--- Exercise data Enclosed Below ---

(** ** Tables used in the examples *)

Definition obj (c : string) : string * dtype := (c, object_).
Definition num (c : string) : string * dtype := (c, numeric).

(** Ids and repeat instances are numbers, all other columns hold objects. *)
Definition header : list (string * dtype) :=
  [num "Record ID"; obj "Event Name"; num "Repeat Instance";
   obj "Research output title"; obj "APA reference citation of Publication";
   obj "Date of publication"; obj "Publication Year";
   obj "Name of the publishing Journal"].

(** The same with a numeric [Publication Year], as [read_csv] types a column
    of years. *)
Definition header_numeric_year : list (string * dtype) :=
  [num "Record ID"; obj "Event Name"; num "Repeat Instance";
   obj "Research output title"; obj "APA reference citation of Publication";
   obj "Date of publication"; num "Publication Year";
   obj "Name of the publishing Journal"].

Definition mk_row (id : Z) (ev : value) (rep : Z) (title year : value) : Row :=
  [("Record ID", VNum id); ("Event Name", ev); ("Repeat Instance", VNum rep);
   ("Research output title", title);
   ("APA reference citation of Publication", VNaN);
   ("Date of publication", VNaN); ("Publication Year", year);
   ("Name of the publishing Journal", VNaN)].

(** The five rows of the concrete scenario of the specification. *)
Definition scenario : DataFrame :=
  mkFrame header
    [mk_row 1 (VStr "Profile") 1 VNaN VNaN;
     mk_row 1 (VStr "Period") 1 (VStr "Paper A") VNaN;
     mk_row 2 (VStr "Profile") 1 VNaN VNaN;
     mk_row 2 (VStr "Period") 1 (VStr EmptyString) VNaN;
     mk_row 3 (VStr "Period") 1 (VStr "Paper B") VNaN].

(** The same five rows as [read_csv] types them: an empty cell is missing, and
    a column with empty cells only is a float64 column. *)
Definition header_csv : list (string * dtype) :=
  [num "Record ID"; obj "Event Name"; num "Repeat Instance";
   obj "Research output title"; num "APA reference citation of Publication";
   num "Date of publication"; num "Publication Year";
   num "Name of the publishing Journal"].

Definition scenario_csv : DataFrame :=
  mkFrame header_csv
    [mk_row 1 (VStr "Profile") 1 VNaN VNaN;
     mk_row 1 (VStr "Period") 1 (VStr "Paper A") VNaN;
     mk_row 2 (VStr "Profile") 1 VNaN VNaN;
     mk_row 2 (VStr "Period") 1 VNaN VNaN;
     mk_row 3 (VStr "Period") 1 (VStr "Paper B") VNaN].

(** A subject whose only period row holds blanks of both kinds. *)
Definition mixed_blank : DataFrame :=
  mkFrame header
    [mk_row 1 (VStr "Profile") 1 VNaN VNaN;
     mk_row 1 (VStr "Period") 1 (VStr "  ") VNaN].


Definition dual_blank : DataFrame :=
  mkFrame header
    [mk_row 1 (VStr "profile period") 1 VNaN VNaN;
     mk_row 1 (VStr "period") 1 (VStr "Paper") VNaN].

Definition dual_single : DataFrame :=
  mkFrame header [mk_row 1 (VStr "profile period") 1 (VStr "Paper") VNaN].

(** A period row with a year in a numeric column. *)
Definition numeric_year : DataFrame :=
  mkFrame header_numeric_year
    [mk_row 1 (VStr "Profile") 1 VNaN VNaN;
     mk_row 1 (VStr "Period") 1 (VStr "Paper A") (VNum 2020)].

(** A subject with a profile, two periods out of order and a row without
    event. *)
Definition paired : DataFrame :=
  mkFrame header
    [mk_row 1 (VStr "Period") 2 (VStr "Paper B") VNaN;
     mk_row 1 VNaN 1 (VStr "Note") VNaN;
     mk_row 1 (VStr "Period") 1 (VStr "Paper A") VNaN;
     mk_row 1 (VStr "Profile") 1 VNaN VNaN].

--- End of Enclosed Exercise data ---

Work instructions: Look above for every line with the word "dtype" and copy it.

Answer box:
Definition obj (c : string) : string * dtype := (c, object_).
Definition num (c : string) : string * dtype := (c, numeric).
Definition header : list (string * dtype) :=
Definition header_numeric_year : list (string * dtype) :=
Definition header_csv : list (string * dtype) :=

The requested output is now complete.